(* ===== verification/BlockProduction.v ===== *)
(** * gratia-consensus: block production

    [crates/gratia-consensus/src/block_production.rs]: assembling a block, collecting
    the signatures of a pending block, signing and verifying headers.  [Utc::now()]
    is an argument; [bincode] and the signature scheme are parameters. *)

From stdpp Require Import base gmap strings list fin_maps pretty.
From Stdlib Require Import ZArith Lia.
From S2P Require Import Prelude CoreTypes ThirdParty Crypto Vrf Committee Blocks.
Local Open Scope Z_scope.

Record BlockProducer := mkBlockProducer {
  bp_node_id : NodeId;
  bp_current_slot : Z;
  bp_active_miners : Z;
  bp_geographic_diversity : Z
}.

Record PendingBlock `{!FloatLib} := mkPending {
  pb_block : Block;
  signatures : list ValidatorSignature;
  pb_slot : Z;
  pb_finality_threshold : Z
}.

(** 256 KB, the limit of [validation.rs]. *)
Definition MAX_BLOCK_SIZE : Z := 262144.

Module Production.

(** ** PendingBlock *)

Section pending.
Context `{!FloatLib, !HashLib}.

Definition set_signatures (p : PendingBlock) (l : list ValidatorSignature) : PendingBlock :=
  mkPending _ (pb_block p) l (pb_slot p) (pb_finality_threshold p).

Definition is_finalized (p : PendingBlock) : bool :=
  bool_decide (Z.of_nat (length (signatures p)) >= pb_finality_threshold p).

Definition add_signature (p : PendingBlock) (sig : ValidatorSignature)
  : PendingBlock * result GratiaError unit :=
  if existsb (fun s => bool_decide (validator s = validator sig)) (signatures p) then
    (p, Err (BlockValidationFailed
               ("Duplicate signature from validator " +:+ hex_encode (validator sig))))
  else (set_signatures p (signatures p ++ [sig]), Ok tt).

(** The block with the collected signatures copied in. *)
Definition signed_block (p : PendingBlock) : Block :=
  mkBlock (bl_header (pb_block p)) (transactions (pb_block p)) (attestations (pb_block p))
    (signatures p).

Definition finalize (p : PendingBlock) : result GratiaError Block :=
  if negb (is_finalized p) then
    Err (InsufficientSignatures (Z.of_nat (length (signatures p))) (pb_finality_threshold p))
  else Ok (signed_block p).

Definition force_finalize (p : PendingBlock) : result GratiaError Block :=
  if decide (signatures p = []) then
    Err (BlockValidationFailed "Cannot finalize block with zero signatures")
  else if decide (pb_finality_threshold p > 1
                  /\ Z.of_nat (length (signatures p)) < pb_finality_threshold p) then
    Err (BlockValidationFailed
      ("force_finalize blocked: finality_threshold=" +:+ pretty (pb_finality_threshold p)
         +:+ " but only " +:+ pretty (Z.of_nat (length (signatures p)))
         +:+ " signatures (multi-node mode)"))
  else Ok (signed_block p).
End pending.

(** ** BlockProducer *)

Definition new (id : NodeId) (active geo : Z) : BlockProducer := mkBlockProducer id 0 active geo.

Definition set_slot (b : BlockProducer) (slot : Z) : BlockProducer :=
  mkBlockProducer (bp_node_id b) slot (bp_active_miners b) (bp_geographic_diversity b).

Definition update_network_stats (b : BlockProducer) (active geo : Z) : BlockProducer :=
  mkBlockProducer (bp_node_id b) (bp_current_slot b) active geo.

Definition should_produce_block (b : BlockProducer) (c : ValidatorCommittee) : bool :=
  match Committee.block_producer_for_slot c (bp_current_slot b) with
  | Some m => bool_decide (node_id m = bp_node_id b)
  | None => false
  end.

Section produce.
Context `{!FloatLib, !HashLib, !RistrettoLib, !Bincode, !SignLib}.

(** The loop that hashes the attestations. *)
Fixpoint attestation_hashes (l : list ProofOfLifeAttestation) : result GratiaError (list Hash) :=
  match l with
  | [] => Ok []
  | a :: l =>
      match encode_attestation a with
      | Err e => Err (SerializationError ("Failed to serialize attestation: " +:+ e))
      | Ok b => let?? hs := attestation_hashes l in Ok (sha256 b :: hs)
      end
  end.

(** [merkle_root], whose loop always terminates ([merkle_root_total]). *)
Definition root (hashes : list Hash) : Hash := default (replicate 32 0) (merkle_root hashes).

Definition produce_block (b : BlockProducer) (txs : list Transaction)
    (atts : list ProofOfLifeAttestation) (previous_hash : Hash) (h : Z) (st_root : Hash)
    (sk : VrfSecretKey) (c : ValidatorCommittee) (now : DateTime)
  : result GratiaError PendingBlock :=
  let transactions_root := root (tx_hash <$> txs) in
  let?? att_hashes := attestation_hashes atts in
  let attestations_root := root att_hashes in
  let vrf_input := Vrf.build_vrf_input previous_hash (bp_current_slot b) in
  let proof := Vrf.generate_vrf_proof sk vrf_input in
  let header := mkBlockHeader h now previous_hash transactions_root st_root attestations_root
                  (bp_node_id b) (proof_bytes proof) (bp_active_miners b)
                  (bp_geographic_diversity b) [] in
  let block := mkBlock header txs atts [] in
  match encode_block block with
  | Err e => Err (SerializationError e)
  | Ok block_bytes =>
      if decide (Z.of_nat (length block_bytes) > MAX_BLOCK_SIZE) then
        Err (BlockValidationFailed
          ("Produced block " +:+ pretty (Z.of_nat (length block_bytes)) +:+ " bytes exceeds maximum "
             +:+ pretty MAX_BLOCK_SIZE +:+ " bytes. Reduce transactions."))
      else Ok (mkPending _ block [] (bp_current_slot b) (finality_threshold c))
  end.

Definition sign_block (h : BlockHeader) (id : NodeId) (key : SigningKey)
  : result GratiaError ValidatorSignature :=
  let?? hash := header_hash h in
  Ok (mkValidatorSignature id (ed25519_sign key hash)).

Definition verify_block_signature (h : BlockHeader) (sig : ValidatorSignature) (pk : bytes)
  : result GratiaError unit :=
  let?? hash := header_hash h in
  verify_signature pk hash (vs_signature sig).
End produce.

End Production.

=======

§ Your task
Note how many lines of the records contain the string "then", and give that number with nothing added.

§ Solution for this problem
5